Indians spent a month or two gathering the material for a decent longhouse and then build a home. His home can be taken down and moved when food is scarce of the owner simply wants a new view. These same men labor very hard for food, for about 1 month a year. They have more free time and social time than the modern man who's life is suppose to be so much easier.


----------



## Sourdough (Dec 28, 2011)

stanb999 said:


> You do realize that once the planes stop.. Life in most of the Alaskan bush is over. There are reasons the aboriginals weren't in great numbers. Life was hard and food is scarce.


Is this a subject you know a lot about, or have only read about.......????


----------



## InvalidID (Feb 18, 2011)

Sourdough said:


> Is this a subject you know a lot about, or have only read about.......????


 Does a person have to live in Alaska to understand life in Alaska 100 years ago?


----------



## Sourdough (Dec 28, 2011)

InvalidID said:


> Does a person have to live in Alaska to understand life in Alaska 100 years ago?



No.......But it is helpful to have knowledge about life in Alaska today, if one is going to expound on the subject. If one states that without aircraft forwarding supplies to the remote parts of Alaska, he should have some degree of knowledge about life in remote Alaska.


----------



## InvalidID (Feb 18, 2011)

Sourdough said:


> No.......But it is helpful to have knowledge about life in Alaska today, if one is going to expound on the subject. If one states that without aircraft forwarding supplies to the remote parts of Alaska, he should have some degree of knowledge about life in remote Alaska.


 I suppose I can agree with that to some extent. However, I also believe you can take first hand accounts and extrapolate from there. You yourself have said most folks wouldn't survive up there post SHTF as the work is too hard and food is scare.

The few times I've gone up to visit with family I've noticed the serious dependence on bush pilots for survival. While I'm sure dog teams could take over a good portion of that roll, I honestly don't think the majority of the people there today would be able to survive the switch over. I also don't think the bulk of the 'city' folks would survive the lack of fuel oil and gasoline, let alone the losing the shipments of food and supplies.


----------



## stanb999 (Jan 30, 2005)

Sourdough said:


> No.......But it is helpful to have knowledge about life in Alaska today, if one is going to expound on the subject. If one states that without aircraft forwarding supplies to the remote parts of Alaska, he should have some degree of knowledge about life in remote Alaska.


How will you find time to forge steel? When your time is spent gathering wood for heat? No Ax for you!

How will you gather fibers? You know the plants that don't grow? No Cloths except skins for you!

How will you have oils for light. The whales are gone largely. What is your plan? How many months of dark was that?
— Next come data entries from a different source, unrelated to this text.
(** The locality monitor, after any sequence of observed ids, holds the last [window]
    ids that are in range, in order, and the heat of every expert is the number of its
    occurrences among them; no id is out of range and no count saturates. *)
Theorem monitor_counts_the_window (n w : N) (l : list N) :
  w <= u32_max ->
  exists m, observe l (monitor_new n w) = Some m /\
    window m = lastn (N.to_nat (N.max w 1)) (filter (fun id => id < n) l) /\
    (forall id, heat id m = Some (occurrences id (window m))) /\
    total m = N.min u64_max (N.of_nat (length (filter (fun id => id < n) l))).
Proof.
  intros Hw. set (cap := N.max w 1).
  enough (H : exists m, observe l (monitor_new n w) = Some m /\ monitor_ok n cap m /\
    window m = lastn (N.to_nat cap) (filter (fun id => id < n) l) /\
    total m = N.min u64_max (N.of_nat (length (filter (fun id => id < n) l)))).
  { destruct H as (m & Ho & Hm & Hwin & Ht). exists m. split_and!; try done. intros id. unfold heat.
    rewrite (mo_experts _ _ _ Hm). destruct (N.leb_spec n id) as [Hid|Hid]; [|by apply Hm].
    f_equal. symmetry. unfold occurrences. rewrite (proj1 (count_occ_not_In N.eq_dec _ _)); [done|].
    intros Hin%list_elem_of_In. pose proof (mo_ids _ _ _ Hm) as Hids. rewrite Forall_forall in Hids.
    specialize (Hids id Hin). lia. }
  induction l as [|id l IH] using rev_ind.
  - exists (monitor_new n w). split_and!; [done|apply monitor_new_ok|done|done].
  - destruct IH as (m & Ho & Hm & Hwin & Ht).
    destruct (observe_one_ok n cap m id Hm) as (m' & Ho' & Hm' & Hwin' & Ht'); [unfold cap; lia|unfold cap, u32_max in *; lia|].
    exists m'. split_and!; [|done| |].
    + by rewrite observe_app, Ho; simpl; rewrite Ho'.
    + rewrite filter_app, Hwin', Hwin. destruct (N.ltb_spec id n).
      * rewrite filter_cons_True, filter_nil by done. rewrite <-lastn_snoc by (unfold cap; lia). done.
      * rewrite filter_cons_False, filter_nil, app_nil_r by lia. done.
    + rewrite filter_app, length_app, Ht', Ht. destruct (N.ltb_spec id n).
      * rewrite filter_cons_True, filter_nil by done. unfold sat_add. simpl. lia.
      * rewrite filter_cons_False, filter_nil by lia. simpl. f_equal. lia.
Qed.

(** ** The affinity matrix *)

Lemma cell_lt n a b : a < n -> b < n -> (cell n a b < N.to_nat (n * n))%nat.
Proof. unfold cell. intros. assert (a * n + b < n * n) by nia. lia. Qed.

Lemma cell_inj n a b x y : b < n -> y < n -> cell n a b = cell n x y <-> a = x /\ b = y.
Proof.
  intros Hb Hy. unfold cell. split; [|by intros [-> ->]]. intros E%N2Nat.inj.
  apply (N.div_mod_unique n); [done|done|lia].
Qed.

Lemma cell_eqb n a b x y : b < n -> y < n -> bool_decide (cell n a b = cell n x y) = (a =? x) && (b =? y).
Proof.
  intros Hb Hy. apply eq_true_iff_eq. rewrite bool_decide_eq_true, cell_inj by done.
  by rewrite andb_true_iff, !N.eqb_eq.
Qed.

(** A table of [n * n] counters of 32 bits, read as a function of two ids. *)
Record table (n : N) (c : list N) (f : N -> N -> N) : Prop := {
  t_length : length c = N.to_nat (n * n);
  t_get : forall x y, x < n -> y < n -> c !! cell n x y = Some (f x y);
  t_max : forall x y, f x y <= u32_max
}.

(** What the counter at [(a, b)] is after a bump. *)
Definition plus_at (a b : N) (f : N -> N -> N) (x y : N) : N :=
  N.min u32_max (f x y + (if (a =? x) && (b =? y) then 1 else 0)).

Lemma bump_ok n c f a b :
  table n c f -> a < n -> b < n -> exists c', bump (cell n a b) c = Some c' /\ table n c' (plus_at a b f).
Proof.
  intros [Hl Hg Hm] Ha Hb. unfold bump. rewrite Hg by done. cbn. eexists. split; [done|]. split.
  - by rewrite length_insert.
  - intros x y Hx Hy. unfold plus_at. pose proof (Hm x y). pose proof (cell_eqb n a b x y Hb Hy) as E.
    destruct ((a =? x) && (b =? y)) eqn:Exy.
    + apply andb_prop in Exy as [->%N.eqb_eq ->%N.eqb_eq].
      rewrite list_lookup_insert_eq by (rewrite Hl; by apply cell_lt).
      f_equal. destruct (N.eqb_spec (f x y) u32_max); lia.
    + apply bool_decide_eq_false in E. rewrite list_lookup_insert_ne by done. rewrite Hg by done. f_equal. lia.
  - intros x y. unfold plus_at. lia.
Qed.

(** How often [a] with a later expert of [rest] makes the pair of [x] and [y]. *)
Definition behind (a : N) (rest : list N) (x y : N) : N :=
  (if a =? x then occurrences y rest else 0) + (if a =? y then occurrences x rest else 0).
How will you do more than barely get by till death? Is that the plan?
The reason people live there now is modern convenience and transport. Without it the land is a frozen waste as the Russians saw it 100 years ago.

I on the other hand live on a farm that was a farm in the 1700's. I live in a house made 100 years before electric was widely available. I have wood, water, minerals, and the ability to farm as they did before. Is this the best homesteading land. Not likely. Me and mine will not only survive but thrive!


----------



## Sourdough (Dec 28, 2011)

InvalidID said:


> I suppose I can agree with that to some extent. However, I also believe you can take first hand accounts and extrapolate from there. You yourself have said most folks wouldn't survive up there post SHTF as the work is too hard and food is scare.
> 
> The few times I've gone up to visit with family I've noticed the serious dependence on bush pilots for survival. While I'm sure dog teams could take over a good portion of that roll, I honestly don't think the majority of the people there today would be able to survive the switch over. I also don't think the bulk of the 'city' folks would survive the lack of fuel oil and gasoline, let alone the losing the shipments of food and supplies.


I think that that is a valid assesment. I was a "Bush Pilot" for many years, and now retired.


----------



## Pouncer (Oct 28, 2006)

Stan, that's a little rude, imo.

If things do turn south, it does not mean that all resources, supplies, equipment, and knowledge vanish into thin air. 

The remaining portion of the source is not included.